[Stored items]
+-------+
(* ===== verification/HistorySync.v ===== *)
(** * Committing only what was heard
    (src/voiceai/modules/voice/session/turn/history_sync.py)

    The session's commit path over the conversation history ([History]) and the
    playback marks ([Marks]). The telephony input handler's heard-text accumulators
    are an [input_view]; [_turn_msg_map] holds a snapshot of the row it aliases. *)
From S2P Require Import Prelude PyText PyVal History Marks.
From Stdlib Require Import QArith.QArith Lqa.
Close Scope Q_scope.
Open Scope Z_scope.

Definition NON_EVIDENCE_MARK_TYPES : list string := ["pre_mark_message"; "backchanneling"].

Module HistorySync.
Import History.
Notation mark := Marks.mark.

(** ** Pure helpers *)

(** [s[:n]] *)
Definition first_chars (n : nat) (s : string) : string := str_take n s.

(** The loop over progressively shorter prefixes of the heard text. *)
Fixpoint shorter_prefix (original heard : string) (i : nat) : option string :=
  match i with
  | O => None
  | S i' => let partial := strip (first_chars (S i') heard) in
            if str_true partial && startswith original partial then Some partial
            else shorter_prefix original heard i'
  end.

Definition update_transcript_for_interruption (original_stream heard_text : option string) : option string :=
  match original_stream with
  | None => match heard_text with
            | Some h => if str_true h then Some (strip h) else None
            | None => None
            end
  | Some original =>
      match heard_text with
      | None => Some ""
      | Some h =>
          if negb (str_true h) || negb (str_true (strip h)) then Some ""
          else
            let heard := strip h in
            match find original heard with
            | Some index => Some (first_chars (index + str_len heard) original)
            | None =>
                if (3 <? str_len heard)%nat && bool_decide (first_chars 3 original = first_chars 3 heard)
                then match shorter_prefix original heard (str_len heard) with
                     | Some partial => Some partial
                     | None => Some ""
                     end
                else Some ""
            end
      end
  end.

(** The function the history's trims call: [content] is a row's content, a string. *)
Definition trim_fn (content : val) (heard : option string) : string :=
  match content with
  | VStr s => default "" (update_transcript_for_interruption (Some s) heard)
  | _ => ""
  end.

Definition trim_partial_to_complete_words (text : option string) : string :=
  let partial_text := strip (match text with Some t => t | None => "" end) in
  if negb (str_true partial_text) then ""
  else match rfind_char " "%char (chars partial_text) with
       | Some (S n) => first_chars (S n) partial_text
       | _ => ""
       end.

(** [" ".join((text or "").strip().split())] *)
Definition normalized_transcript_text (text : option string) : string :=
  join " " (PyText.split (strip (match text with Some t => t | None => "" end))).

Definition content_text (m : msg) : option string := match mget "content" m with VStr s => Some s | _ => None end.

(** One pass of the loop; the accumulator is [cleaned], newest row first. *)
Definition clean_step (cleaned : list msg) (message : msg) : list msg :=
  match cleaned with
  | previous :: older =>
      if role_is USER message && role_is USER previous then
        let current_text := normalized_transcript_text (content_text message) in
        let previous_text := normalized_transcript_text (content_text previous) in
        if str_true current_text && str_true previous_text && startswith current_text previous_text
        then message :: older else message :: cleaned
      else message :: cleaned
  | [] => [message]
  end.
Definition prepare_precise_transcript_messages (messages : list msg) : list msg :=
  reverse (foldl clean_step [] messages).

Definition evidence (m : mark) : bool :=
  match Marks.mk_type m with
  | Some ty => negb (bool_decide (ty ∈ NON_EVIDENCE_MARK_TYPES))
  | None => true
  end.

(** [get_latest_turn_id_from_marks], [get_latest_response_uid_from_marks]: the last
    field among the evidence marks of the highest counter. *)
Definition latest_step {A} (field : mark -> option A) (acc : option A * Z) (km : string * mark) : option A * Z :=
  let m := km.2 in
  if negb (evidence m) then acc
  else match field m with
       | None => acc
       | Some x => let counter := match Marks.mk_counter m with Some c => c | None => -1 end in
                   if acc.2 <=? counter then (Some x, counter) else acc
       end.
Definition latest_from_marks {A} (field : mark -> option A) (marks : list (string * mark)) : option A :=
  (foldl (latest_step field) (None, -1) marks).1.
Definition get_latest_turn_id_from_marks := latest_from_marks Marks.mk_turn_id.
Definition get_latest_response_uid_from_marks := latest_from_marks Marks.mk_response_uid.

(** Turn ids are integers and response ids strings in the rows the session writes. *)
Definition turn_of (m : msg) : option Z := match mget "turn_id" m with VInt z => Some z | _ => None end.
Definition uid_of (m : msg) : option string := match mget "response_uid" m with VStr s => Some s | _ => None end.
Definition get_latest_assistant_turn_id (h : history) : option Z :=
  match rindex (fun m => role_is ASSISTANT m && negb (is_none (mget "turn_id" m))) (messages h) with
  | Some i => turn_of (default [] (messages h !! i))
  | None => None
  end.
Definition get_latest_assistant_response_uid (h : history) : option string :=
  match rindex (fun m => role_is ASSISTANT m && negb (is_none (mget "response_uid" m))) (messages h) with
  | Some i => uid_of (default [] (messages h !! i))
  | None => None
  end.

Definition pending_mark_objects (s : Marks.state) : list mark :=
  map (fun r => Marks.get_object r s) (dvalues (Marks.mark_event_meta_data s)).
Definition has_interruptible_mark_activity (s : Marks.state) : bool :=
  existsb (fun m =>
    negb (Marks.has_type Marks.PRE_MARK m) &&
    (match Marks.mk_turn_id m with Some _ => true | None => false end ||
     match Marks.mk_sequence_id m with Some q => negb (q =? -1) | None => false end))
    (pending_mark_objects s).

(** ** Estimating what was played *)
Record chunk := mkChunk { ck_text : string; ck_duration : Q }.

(** [int(len(text) * proportion)] characters of the chunk that is being played. *)
Definition partial_chunk (c : chunk) (remaining_time : Q) : string :=
  let proportion := if Qltb Marks.q0 (ck_duration c) then Qdiv remaining_time (ck_duration c) else Marks.q0 in
  let char_count := Z.to_nat (py_trunc (Qmult (inject_Z (Z.of_nat (str_len (ck_text c)))) proportion)) in
  let partial_text := first_chars char_count (ck_text c) in
  if str_true partial_text && (char_count <? str_len (ck_text c))%nat
  then trim_partial_to_complete_words (Some partial_text) else partial_text.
+-------+
Output all lines from the beginning of the data up to the line holding "h) else None", that line included, exactly as written.

- **RESPONSE BOX**:
(* ===== verification/HistorySync.v ===== *)
(** * Committing only what was heard
    (src/voiceai/modules/voice/session/turn/history_sync.py)

    The session's commit path over the conversation history ([History]) and the
    playback marks ([Marks]). The telephony input handler's heard-text accumulators
    are an [input_view]; [_turn_msg_map] holds a snapshot of the row it aliases. *)
From S2P Require Import Prelude PyText PyVal History Marks.
From Stdlib Require Import QArith.QArith Lqa.
Close Scope Q_scope.
Open Scope Z_scope.

Definition NON_EVIDENCE_MARK_TYPES : list string := ["pre_mark_message"; "backchanneling"].

Module HistorySync.
Import History.
Notation mark := Marks.mark.

(** ** Pure helpers *)

(** [s[:n]] *)
Definition first_chars (n : nat) (s : string) : string := str_take n s.

(** The loop over progressively shorter prefixes of the heard text. *)
Fixpoint shorter_prefix (original heard : string) (i : nat) : option string :=
  match i with
  | O => None
  | S i' => let partial := strip (first_chars (S i') heard) in
            if str_true partial && startswith original partial then Some partial
            else shorter_prefix original heard i'
  end.

Definition update_transcript_for_interruption (original_stream heard_text : option string) : option string :=
  match original_stream with
  | None => match heard_text with
            | Some h => if str_true h then Some (strip h) else None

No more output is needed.